Saved entries

(** What execution returns: on success one handle per task, ordered by
    identifier, each with the bytes its action produced, within the reserved
    output bound; otherwise [Cancelled] after a cancellation, or the error of
    a task: a validated graph never ends in [DependencyCycle], an arithmetic
    error or a double dispatch of the loop's own. *)
Theorem execute_scheduled_returns (tasks : list ScheduledTask) (config : SchedulerConfig)
    (cancelled pool_built : bool) (st0 st : scheduler) (cs : list choice)
    (r : Result (list SpoolHandle))
    (Hlen : len tasks <= usize_MAX) (Hworkers : 0 < sc_workers config <= usize_MAX)
    (Hbudget : sc_memory_budget config <= u64_MAX)
    (Hstart : execute_start tasks config cancelled pool_built = Ok st0)
    (Hrun : sched_run tasks config st0 cs = Some st) (Hreturned : sc_phase st = Returned r) :
  match r with
  | Ok handles =>
      map sp_task_id handles ≡ₚ map st_task_id tasks ∧
      StronglySorted (not_greater compare_spool) handles ∧
      Forall (λ handle, ∃ task during, task ∈ tasks ∧ sp_task_id handle = st_task_id task ∧
        st_action task during = Ok (sp_file handle) ∧ sp_len handle = len (sp_file handle) ∧
        sp_len handle <= re_output_bound (st_resources task)) handles
  | Err e => reported tasks st e
  end.
Proof. by eapply execute_returned. Qed.

(** ** Witnesses: two independent tasks and one that needs both *)

Definition example_task (id : N) (priority : JobPriority) (dependencies : list N) (input : N) : ScheduledTask := {|
  st_task_id := id; st_priority := priority; st_dependencies := dependencies;
  st_resources := {| re_input_bytes := input; re_scratch_bytes := 1; re_output_bound := 4 |};
  st_action := λ cancelled, if cancelled then Err Cancelled else Ok (u16_le id);
|}.
Definition example_tasks : list ScheduledTask :=
  [example_task 3 InteractiveRead [1; 2] 10; example_task 1 PackBackground [] 20;
   example_task 2 PackForeground [] 30].
Definition example_config : SchedulerConfig := {| sc_workers := 2; sc_memory_budget := 64 |}.
Definition report (k : nat) : choice := Report k false false false (Ok tt).
(** Both independent tasks run at once, and the second one finishes first. *)
Definition example_choices : list choice :=
  [Proceed; Proceed; Proceed; Proceed; Proceed; report 1; Proceed; Proceed; Proceed; report 0;
   Proceed; Proceed; Proceed; Proceed; Proceed; Proceed; Proceed; report 0; Proceed].

Lemma validate_dag_correct_witness :
  len example_tasks <= usize_MAX ∧ validate_dag example_tasks = Ok tt ∧
  well_named example_tasks ∧ acyclic example_tasks.
Proof.
  assert (Hlen : len example_tasks <= usize_MAX) by by vm_compute.
  split; [exact Hlen|]. split; [vm_compute; reflexivity|].
  apply (validate_dag_correct example_tasks Hlen). vm_compute. reflexivity.
Defined.

Ltac run_example theorem cs :=
  assert (Hlen : len example_tasks <= usize_MAX) by (by vm_compute);
  assert (Hworkers : 0 < sc_workers example_config <= usize_MAX) by (split; by vm_compute);
  assert (Hbudget : sc_memory_budget example_config <= u64_MAX) by (by vm_compute);
  eexists _, _; split; [vm_compute; reflexivity|]; split; [vm_compute; reflexivity|];
  eapply (theorem example_tasks example_config false true _ _ cs);
  first [assumption | vm_compute; reflexivity].

Lemma execute_scheduled_safe_witness :
  ∃ st0 st, execute_start example_tasks example_config false true = Ok st0 ∧
    sched_run example_tasks example_config st0 (take 5 example_choices) = Some st ∧
    sum (map snd (sc_in_flight st)) <= sc_memory_budget example_config.
Proof. run_example execute_scheduled_safe (take 5 example_choices). Defined.

Lemma execute_scheduled_terminates_witness :
  ∃ st0 st, execute_start example_tasks example_config false true = Ok st0 ∧
    sched_run example_tasks example_config st0 example_choices = Some st ∧
    (length (filter (λ c, c ≠ Cancel) example_choices) <= 10 * length example_tasks + 4)%nat.
Proof. run_example execute_scheduled_terminates example_choices. Defined.

Lemma execute_scheduled_returns_witness :
  ∃ st0 st handles, execute_start example_tasks example_config false true = Ok st0 ∧
    sched_run example_tasks example_config st0 example_choices = Some st ∧
    sc_phase st = Returned (Ok handles) ∧ map sp_task_id handles = [1; 2; 3] ∧
    map sp_task_id handles ≡ₚ map st_task_id example_tasks.
Proof.
  assert (Hlen : len example_tasks <= usize_MAX) by by vm_compute.
  assert (Hworkers : 0 < sc_workers example_config <= usize_MAX) by (split; by vm_compute).
  assert (Hbudget : sc_memory_budget example_config <= u64_MAX) by by vm_compute.
  evar (st0 : scheduler). evar (st : scheduler). evar (handles : list SpoolHandle).
  assert (Hstart : execute_start example_tasks example_config false true = Ok st0).
  { unfold st0. vm_compute. reflexivity. }
  assert (Hrun : sched_run example_tasks example_config st0 example_choices = Some st).
  { unfold st0, st. vm_compute. reflexivity. }
  assert (Hphase : sc_phase st = Returned (Ok handles)).
  { unfold st, handles. vm_compute. reflexivity. }
  exists st0, st, handles. split; [exact Hstart|]. split; [exact Hrun|]. split; [exact Hphase|].
  split; [vm_compute; reflexivity|].
  exact (proj1 (execute_scheduled_returns _ _ _ _ _ _ _ _ Hlen Hworkers Hbudget Hstart Hrun Hphase)).
Defined.
Lemma all_jobs_nonempty st :
  fair_inv st → fs_len st ≠ 0 → Exists (λ e, e = false) (emptiness st).
Proof.
  intros [_ Hlane _ Hlen] Hne. unfold emptiness. apply dec_stable. intros Hall.
  apply Hne. rewrite Hlen. unfold all_jobs. apply not_Exists_Forall in Hall; [|apply _].
  assert (concat (map lane_jobs (fs_lanes st)) = []) as ->; [|done].
  apply concat_nil_Forall, Forall_map, Forall_lookup.
  intros p lane Hp. apply (lane_empty_jobs p); [by apply Hlane|].
  rewrite Forall_lookup in Hall. specialize (Hall p (PriorityLane_is_empty lane)).
  rewrite list_lookup_fmap, Hp in Hall. specialize (Hall eq_refl). cbn in Hall.
  by destruct (PriorityLane_is_empty lane).
Qed.

(** The queue of one session in one lane. *)
Definition queue (st : FairScheduler) (p : nat) (owner : string) : list ScheduledJob :=
  default [] (lane ← fs_lanes st !! p; Some (queue_of lane owner)).

Definition order (st : FairScheduler) (p : nat) : list string :=
  default [] (pl_order <$> fs_lanes st !! p).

**PROBLEM TO SOLVE**.
Reproduce each line from the records that contains the word "specialize".

**OUTPUT**.
  rewrite Forall_lookup in Hall. specialize (Hall p (PriorityLane_is_empty lane)).
  rewrite list_lookup_fmap, Hp in Hall. specialize (Hall eq_refl). cbn in Hall.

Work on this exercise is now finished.